Après la visite d Potosi, direction un must, le salar d’Uyuni.

Sucre


Capitale constitutionnelle du pays, fondée en 1559. Cette ville mérite plus qu'un détour pour le nombre d'église baroque qu'elle recèle.


Nous arrivons sous un ciel gris, altitude 2700 m. Le panorama de la place de la Recolleta n'est de ce fait pas des plus beaux, mais qu'importe, nous avons une vision globale sur cette cité entourée de collines...de plus de 3000 m.
Nous trouvons en la place San Rocca un endroit calme pour stationner et passer une nuit. Certes, ce n'est pas un bivouac comme on les recherche, mais pour visiter une ville, il faut en passer par là. Nous sommes dans un quartier plutôt chicos, calme, sécurisé de ce fait, et nous dormirons tranquille si ce n'est des bandes de chiens qui trainent.
Bref, il fait bon flganer dans cette ville, se reposer sur un banc de la place centrale, 25 de Mayo, lever le nez en l'air pour regarder les façades avec balcons et les clochers des églises, manger des rognons dans le marché central (j'aime les rognons), regarder une manifestation politique et la concentration de CRS boliviens.

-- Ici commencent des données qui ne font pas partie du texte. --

(* ===== verification/Swift.v ===== *)
(** * Swift: the in-memory Swift emulator ([src/iswift/iswiftpkg/impl.go])

    The emulator keeps a map of accounts; an account holds its headers
    and a sorted tree of containers, a container its headers and a sorted
    tree of objects, an object its headers and its contents.  An HTTP
    request goes through [ServeHTTP] (the [/info] and [/auth/v1.0] GETs,
    the token check, the [/v1/] prefix) to one of [doDELETE], [doGET],
    [doHEAD], [doPOST], [doPUT], each of which runs under the global lock
    and so is one atomic step here.

    - [GoLib] (another file): the Go string functions the handlers call
      ([strings.SplitN], [strings.HasPrefix], slicing, [strconv.Atoi],
      [%08x]/[%016x] formatting) and their lemmas.
    - Module [LLRB]: [sortedmap.LLRBTree] with string keys, as a list of
      key/value pairs strictly sorted by key (the library is not under
      [src/] and is modelled from its interface).
    - Module [Store]: the structs, [parsePath], [parseRangeHeader], the
      locate/create/delete functions, the header update loop and the
      response writer.
    - Module [Handlers]: the five handlers and [ServeHTTP].

    A Go pointer to an account, container or object is followed by the
    handler, the struct mutated and, in the model, written back to the
    tree or map it came from: every struct is reachable from exactly one
    tree entry, so this is the same store.  The back-references
    ([swiftAccount], [swiftContainer]) are never read by a handler and
    are not modelled. *)

From S2P Require Import Prelude GoLib.
From stdpp Require Import pretty.
From Stdlib Require Import Strings.Byte.
From Stdlib Require Strings.String.
From Stdlib Require Import Strings.Ascii.
Local Open Scope N_scope.
Local Set Warnings "-clear-no-such-hyp".


Module LLRB.

(** Byte-wise string order, [sortedmap.CompareString]. *)
Definition str_lt (a b : string) : Prop := String.compare a b = Lt.
#[global] Instance str_lt_dec a b : Decision (str_lt a b).
Proof. unfold str_lt. apply _. Defined.

(** A tree is its in-order list of entries; it is well formed when the
    keys are strictly increasing. *)
Abbreviation tree V := (list (string * V)).
Definition sorted {V} (t : tree V) : Prop := StronglySorted str_lt (map fst t).

Section Ops.
Context {V : Type}.

(** [GetByKey]: the value under [k], if any. *)
Fixpoint GetByKey (t : tree V) (k : string) : option V :=
  match t with
  | [] => None
  | (k', v) :: t' => if String.eqb k k' then Some v else GetByKey t' k
  end.

(** [Put]: insert at the key's place; an existing key is left alone
    ([ok = false]). *)
Fixpoint Put (t : tree V) (k : string) (v : V) : tree V :=
  match t with
  | [] => [(k, v)]
  | (k', v') :: t' =>
      match String.compare k k' with
      | Lt => (k, v) :: t
      | Eq => t
      | Gt => (k', v') :: Put t' k v
      end
  end.

(** [DeleteByKey]. *)
Fixpoint DeleteByKey (t : tree V) (k : string) : tree V :=
  match t with
  | [] => []
  | (k', v') :: t' => if String.eqb k k' then t' else (k', v') :: DeleteByKey t' k
  end.

(** [Len], [GetByIndex]. *)
Definition Len (t : tree V) : nat := length t.
Definition GetByIndex (t : tree V) (i : nat) : option (string * V) := t !! i.

(** [BisectRight]: the index of [k] if present ([found]), otherwise the
    index of the first key above [k]; on a sorted tree both are the
    number of keys below [k]. *)
Fixpoint BisectRight (t : tree V) (k : string) : nat * bool :=
  match t with
  | [] => (O, false)
  | (k', _) :: t' =>
      match String.compare k' k with
      | Lt => let '(i, f) := BisectRight t' k in (S i, f)
      | Eq => (O, true)
      | Gt => (O, false)
      end
  end.

(** A struct reached through the tree and mutated through its pointer:
    the entry under [k] now holds [v]. *)
Fixpoint update_at (t : tree V) (k : string) (v : V) : tree V :=
  match t with
  | [] => []
  | (k', v') :: t' => if String.eqb k k' then (k', v) :: t' else (k', v') :: update_at t' k v
  end.

End Ops.
End LLRB.

Module Store.
Import GoStr.

(** ** The structs (lines 26-86) *)

(** [http.Header]: canonical header name to its values. *)
Abbreviation header := (gmap string (list string)).

Record swiftObjectStruct := mkObject {
  obj_name : string;
  obj_headers : header;
  contents : list byte }.

Record swiftContainerStruct := mkContainer {
  cont_name : string;
  cont_headers : header;
  swiftObjectTree : LLRB.tree swiftObjectStruct }.

Record swiftAccountStruct := mkAccount {
  acct_name : string;
  acct_headers : header;
  swiftContainerTree : LLRB.tree swiftContainerStruct }.

Record rangeStruct := mkRange { startOffset : N; stopOffset : N }.
#[global] Instance rangeStruct_eq_dec : EqDecision rangeStruct.
Proof. solve_decision. Defined.

Record configStruct := mkConfig {
  SwiftProxyIPAddr : string;
  SwiftProxyTCPPort : N;
  MaxAccountNameLength : N;
  MaxContainerNameLength : N;
  MaxObjectNameLength : N;
  AccountListingLimit : N;
  ContainerListingLimit : N }.

Record globalsStruct := mkGlobals {
  config : configStruct;
  currentAuthNonce : N;
  currentAuthToken : string;
  swiftAccountMap : gmap string swiftAccountStruct }.

(** The errno values the store functions return ([0] is [NoErr]). *)
Inductive errno := NoErr | ENOENT | EEXIST | ENOTEMPTY.

(** An incoming request: method, decoded URL path, headers, query
    parameters and body. *)
Record request := mkRequest {
  Method : string;
  Path : string;
  Header : header;
  Query : gmap string (list string);
  Body : list byte }.

(** [request.Header.Get]: the first value, or the empty string. *)
Definition header_get (h : header) (k : string) : string :=
  match h !! k with Some (v :: _) => v | _ => EmptyString end.
(** C37: every response of [ServeHTTP] is well formed, whatever the
    table and the request: a 200 carries its payload with a matching
    Content-Length and a Content-Type, any other status is 201, 204, 400,
    404, 405 or 409 with neither header nor body. *)
Theorem ServeHTTP_response_wf {S} `{!VolumeTable S} (s : S) (req : request) :
  response_wf (ServeHTTP s req).2.
Proof.
  unfold ServeHTTP, serveHTTPDelete, serveHTTPGet, serveHTTPPut, serveHTTPDeleteOfVolume,
    serveHTTPGetOfVolume, serveHTTPPutOfVolume, serveHTTPGetOfConfig, serveHTTPGetOfStats.
  repeat case_match; simplify_eq/=; auto with imgr; apply respond_wf; set_solver.
Qed.

Section Endpoints.
Context {S : Type} `{VolumeTableLaws S}.

(** C36: [ServeHTTP] implements the volume endpoints the spec promises,
    for every volume table that meets the contract: on [PUT], [GET] or
    [DELETE /volume/<name>] the status is 201/409, 200/404 and 204/404 as
    the volume is new or exists; after it the volume exists unless it was
    deleted; no other volume changes; a failed or read-only request leaves
    the table as it was; and a [GET] returns the volume's JSON. *)
Theorem ServeHTTP_volume_refines (o : volume_op) (s s' : S) (r : response) :
  segment (op_name o) ->
  ServeHTTP s (op_request o) = (s', r) ->
  let present := volume_exists s (op_name o) in
  status r = spec_status present o /\
  volume_exists s' (op_name o) = spec_present_after present o /\
  (forall m, m <> op_name o -> getVolumeAsJSON s' m = getVolumeAsJSON s m) /\
  (spec_changes present o = false -> s' = s) /\
  body r = match o with OpGet n => default [] (getVolumeAsJSON s n) | _ => [] end.
Proof.
  intros Hn Hr.
  destruct o as [n u|n|n]; cbn [op_name op_request] in *;
    rewrite volume_path_route, ServeHTTP_route in Hr by done; unfold volume_handler in Hr;
    cbn -[putVolume deleteVolume getVolumeAsJSON payload_response] in Hr.
  - destruct (putVolume _ _ _) as [s1 ok] eqn:Ep. injection Hr as <- <-.
    destruct (put_result _ _ _ _ _ Ep) as (-> & Hf & Hx & Hm).
    destruct (volume_exists s n); naive_solver.
  - injection Hr as <- <-. unfold volume_exists.
    destruct (getVolumeAsJSON s n); naive_solver.
  - destruct (deleteVolume _ _) as [s1 ok] eqn:Ep. injection Hr as <- <-.
    destruct (delete_result _ _ _ _ Ep) as (-> & Hf & Hx & Hm).
    destruct (volume_exists s n); naive_solver.
Qed.

(** C38: the route a request takes depends on the path only after its
    trailing slashes are trimmed, and only on the third segment below any
    first segment that starts with [volume]: [/volume<x>/<n>] followed by
    any number of slashes is served exactly as [/volume/<n>], for every
    method and body, so that [/volumes/<n>] addresses the volume [n]. *)
Theorem ServeHTTP_volume_path_normalised (s : S) (m x n : string) (k : nat) (b : option (list byte)) :
  cut_at "/" x = None -> segment n ->
  ServeHTTP s (mkRequest m ("/volume" +:+ x +:+ "/" +:+ n +:+ slashes k) b) =
  ServeHTTP s (mkRequest m (volume_path n) b).
Proof.
  intros Hx Hn. rewrite volume_path_route.
  change ("/volume" +:+ x +:+ "/" +:+ n +:+ slashes k) with (route x n k).
  by rewrite !ServeHTTP_route.
Qed.

End Endpoints.

Import Demo.
(* ===== verification/ImgrListener.v ===== *)
(** * ImgrListener: starting and stopping imgr's HTTP server

    [src/imgr/imgrpkg/http-server.go], lines 20-58.  [startHTTPServer]
    builds [globals.httpServer] on [JoinHostPort(PrivateIPAddr,
    Itoa(HTTPServerPort))], adds one to [httpServerWG] and starts a
    goroutine that runs [ListenAndServe]; when it returns, the goroutine
    exits the process with [log.Fatalf] unless the error is
    [http.ErrServerClosed], and otherwise calls [httpServerWG.Done()].
    [stopHTTPServer] calls [Shutdown] and, when it succeeds, waits on the
    wait group.

    The state holds every [http.Server] the code allocated (by index,
    with its address and whether [Shutdown] was called on it), the
    pointer [globals.httpServer], the counter, the goroutines still inside
    [ListenAndServe] (by the server they serve), whether the process
    exited, and where the caller of [stopHTTPServer] is.  The library's
    behaviour is written as the guards of the steps: after [Shutdown],
    [ListenAndServe] returns [ErrServerClosed]; before it, it can only
    fail with another error (the port is taken, an accept fails).
    [Shutdown] on a nil server dereferences nil and panics. *)

From S2P Require Import Prelude GoLib Swift.
Local Open Scope N_scope.
Local Set Warnings "-clear-no-such-hyp".

Module ImgrListener.
Import GoStr.

(** The two fields of [globals.config] the listener reads. *)
Record configStruct := mkConfig {
  PrivateIPAddr : string;
  HTTPServerPort : N }.          (* uint16 *)

(** What [ListenAndServe] returns. *)
Inductive serveErr :=
  | ErrServerClosed
  | ListenErr (msg : string).

(** The caller of [stopHTTPServer]: not in it, blocked in
    [httpServerWG.Wait()], or returned with [Shutdown]'s error. *)
Inductive stopPc :=
  | StopIdle
  | StopWaiting
  | StopReturned (err : option string)
  | StopPanicked.

Record server := mkServer { Addr : string; shutdownCalled : bool }.

Record listener := mkListener {
  servers : list server;          (* every &http.Server{...} allocated *)
  httpServer : option nat;        (* globals.httpServer *)
  httpServerWG : nat;
  serving : list nat;             (* goroutines in ListenAndServe, by server *)
  fatal : option string;          (* log.Fatalf exited the process *)
  stopper : stopPc }.

Definition initListener : listener := mkListener [] None 0 [] None StopIdle.

(** Line 25. *)
Definition ipAddrTCPPort (cfg : configStruct) : string :=
  Handlers.JoinHostPort (PrivateIPAddr cfg) (Itoa (Z.of_N (HTTPServerPort cfg))).

(** Lines 20-48: allocate the server, [Add(1)], start the goroutine,
    return nil. *)
Definition startHTTPServer (cfg : configStruct) (l : listener) : listener * option string :=
  let i := length (servers l) in
  (mkListener (servers l ++ [mkServer (ipAddrTCPPort cfg) false]) (Some i)
     (S (httpServerWG l)) (serving l ++ [i]) (fatal l) (stopper l), None).

(** Lines 38-45: the goroutine [k] (a position in [serving]) returns
    from [ListenAndServe] with [err].  [None]: [Done] on a zero
    counter, which panics. *)
Definition serve_return (k : nat) (err : serveErr) (l : listener) : option listener :=
  match err with
  | ListenErr msg =>
      Some (mkListener (servers l) (httpServer l) (httpServerWG l)
              (delete k (serving l)) (Some msg) (stopper l))
  | ErrServerClosed =>
      match httpServerWG l with
      | O => None
      | S n => Some (mkListener (servers l) (httpServer l) n (delete k (serving l))
                       (fatal l) (stopper l))
      end
  end.

Definition shut_down (i : nat) (l : list server) : list server :=
  match l !! i with
  | Some s => <[i := mkServer (Addr s) true]> l
  | None => l
  end.

(** Lines 51-53: [Shutdown]; its error is an input.  The listeners are
    closed whether or not it fails. *)
Definition stopHTTPServer (shutdownErr : option string) (l : listener) : listener :=
  match httpServer l with
  | None => mkListener (servers l) (httpServer l) (httpServerWG l) (serving l) (fatal l) StopPanicked
  | Some i =>
      let l' := mkListener (shut_down i (servers l)) (Some i) (httpServerWG l) (serving l) (fatal l) in
      match shutdownErr with
      | Some e => l' (StopReturned (Some e))
      | None => l' StopWaiting
      end
  end.

(** Lines 53-57: the wait returns once the counter is zero. *)
Definition stop_wait (l : listener) : option listener :=
  match stopper l, httpServerWG l with
  | StopWaiting, O =>
      Some (mkListener (servers l) (httpServer l) 0 (serving l) (fatal l) (StopReturned None))
  | _, _ => None
  end.

Definition server_closed (l : listener) (i : nat) : bool :=
  default false (shutdownCalled <$> servers l !! i).

(** The goroutines' steps and the wait, in any interleaving, while the
    process lives.  [ListenAndServe] returns [ErrServerClosed] exactly
    when [Shutdown] was called on its server. *)
Inductive gstep : listener -> listener -> Prop :=
  | GServeClosed l k i l' : fatal l = None -> serving l !! k = Some i -> server_closed l i = true ->
      serve_return k ErrServerClosed l = Some l' -> gstep l l'
  | GServeFailed l k i msg l' : fatal l = None -> serving l !! k = Some i -> server_closed l i = false ->
      serve_return k (ListenErr msg) l = Some l' -> gstep l l'
  | GWait l l' : fatal l = None -> stop_wait l = Some l' -> gstep l l'.

(** The daemon calls [startHTTPServer] once, then [stopHTTPServer]. *)
Definition start_then_stop (cfg : configStruct) (shutdownErr : option string) : listener :=
  stopHTTPServer shutdownErr (startHTTPServer cfg initListener).1.

(** ** Lemmas *)
Module Facts.

(** Every goroutine still serving serves a server that was shut down,
    and the counter counts them. *)
Definition drained_inv (l : listener) : Prop :=
  fatal l = None /\ httpServerWG l = length (serving l) /\
  Forall (fun i => server_closed l i = true) (serving l).

Lemma drained_inv_gstep l l' : drained_inv l -> gstep l l' -> drained_inv l'.
Proof.
  intros (Hf & Hwg & Hcl) Hstep.
  destruct Hstep as [l k i l' _ Hk _ Hret|l k i msg l' _ Hk Hi _|l l' _ Hw].
  - unfold serve_return in Hret. rewrite Hwg in Hret.
    destruct (length (serving l)) as [|n] eqn:Hlen; [done|]. injection Hret as <-.
    pose proof (lookup_lt_Some _ _ _ Hk) as Hlt.
    split_and!; cbn; [done| |by apply Forall_delete].
    rewrite length_delete by done. lia.
  - rewrite Forall_lookup in Hcl. by rewrite (Hcl _ _ Hk) in Hi.
  - unfold stop_wait in Hw. destruct (stopper l), (httpServerWG l) eqn:Hz; try done.
    injection Hw as <-. by split_and!.
Qed.

Lemma drained_inv_rtc l l' : rtc gstep l l' -> drained_inv l -> drained_inv l'.
Proof. induction 1; eauto using drained_inv_gstep. Qed.

(** While the caller waits, the goroutines return one by one and the
    wait returns. *)
Lemma drain_then_wait l :
  drained_inv l -> stopper l = StopWaiting ->
  exists l', rtc gstep l l' /\ stopper l' = StopReturned None /\ serving l' = [] /\
             fatal l' = None.
Proof.
  remember (length (serving l)) as n eqn:Hn. revert l Hn.
  induction n as [|n IH]; intros l Hn Hinv Hw; destruct Hinv as (Hf & Hwg & Hcl).
  - destruct (serving l) eqn:Hs; [|done].
    eexists. split; [apply rtc_once, GWait; [done|]|].
    { unfold stop_wait. rewrite Hw, Hwg, Hs. reflexivity. }
    by split_and!.
  - destruct (serving l) as [|i rest] eqn:Hs; [done|].
    set (l1 := mkListener (servers l) (httpServer l) n rest (fatal l) (stopper l)).
    assert (Hstep : gstep l l1).
    { apply (GServeClosed _ 0 i); [done|by rewrite Hs| |].
      - by apply Forall_cons in Hcl as [? _].
      - unfold serve_return, l1. rewrite Hwg, Hs. cbn in Hn |- *. injection Hn as Hn. by rewrite <- Hn. }
    assert (Hinv1 : drained_inv l1) by (apply (drained_inv_gstep l); [unfold drained_inv; rewrite Hs; by split_and!|done]).
    destruct (IH l1) as (l' & Hr & ?); [cbn in Hn |- *; lia|done|done|].
    exists l'. split; [by eapply rtc_l|done].
Qed.

End Facts.

(** ** Properties *)
Module Properties.
Import Facts.

(** C34: one [startHTTPServer] followed by a [stopHTTPServer] whose
    [Shutdown] succeeds: the caller waits, in no interleaving of the
    listener goroutine does the process exit through [log.Fatalf], and
    the goroutine's return lets the wait return nil with no goroutine
    left serving. *)
Theorem start_stop_returns (cfg : configStruct) :
  let l := start_then_stop cfg None in
  stopper l = StopWaiting /\
  (forall l', rtc gstep l l' -> fatal l' = None) /\
  exists l', rtc gstep l l' /\ stopper l' = StopReturned None /\ serving l' = [].
Proof.
  cbv zeta.
  assert (Hinv : drained_inv (start_then_stop cfg None)) by (split_and!; repeat constructor).
  split_and!; [done| |].
  - intros l' Hr. apply (drained_inv_rtc _ _ Hr Hinv).
  - destruct (drain_then_wait _ Hinv eq_refl) as (l' & ? & ? & ? & _). by exists l'.
Qed.

(** A listen failure is not reported: [startHTTPServer] returns nil
    whatever the configuration, and a [ListenAndServe] error before any
    [Shutdown] (the port is taken) exits the process. *)
Theorem listen_failure_exits (cfg : configStruct) (msg : string) :
  let '(l, err) := startHTTPServer cfg initListener in
  err = None /\ exists l', gstep l l' /\ fatal l' = Some msg.
Proof.
  cbn. split; [done|]. eexists. split; [by apply (GServeFailed _ 0 0 msg)|reflexivity].
Qed.

End Properties.

End ImgrListener.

Nous visitons le musée du textile, très interessant, qui nous en apprend beaucoup sur cet art ancestral. Nous découvrons les tapis de Tarabuco, ceux de Jalq'a, et beaucoup d'autres. C'est très  complexe, et c'est un moyen pour ces populations indigènes de s'exprimer. Pour réaliser un tapis de 30 cm x 50 cm, il faut plus d'un mois de travail.
Cette mise en valeur de savoirs ancestraux se fait via une association AZUR. Normalement, un pourcentage du prix est versé à l'artisan, mais vu les prix pratiqués (1165 bol) et les conditions de vie des indiens, il doit y avoir quelques intermédiaires. Nous irons donc directement dans les villages acheter à l'artisan en direct.
A Sucre, là aussi, le niveau de vie moyen n'a rien á voir avec le reste de la Bolivie, à quelques mètres de là, les indiens font le ménage, les indiennes font le cantonnier, mais il y a une richesse indéniable dans cette ville. En cherchant toujours ma résine epoxy - que je trouverai grace à l'aide de Roberto qui va m'emmener dans son vieux BJ jaune en faisant je ne sais combien de boutiques, j'apprendrai que le rôle de Morales vise à réduire les inégalités, que son action est axée sur les campagnes pour faire des routes, ammener l'électricité, développer la santé, l'éducation, et de ce fait, les villes sont délaissées. Sucre, avec Santa Cruz, est le fief des opposants de Morales.
Nous nous dirigeons maintenant vers Potosi, la ville de la montagne d'argent, située à 4100 m. Les choses deviennent sérieuses. Ce soir, nous dormirons à 3 300 m dans un cadre admirable. Il fera -°4 degrés au matin.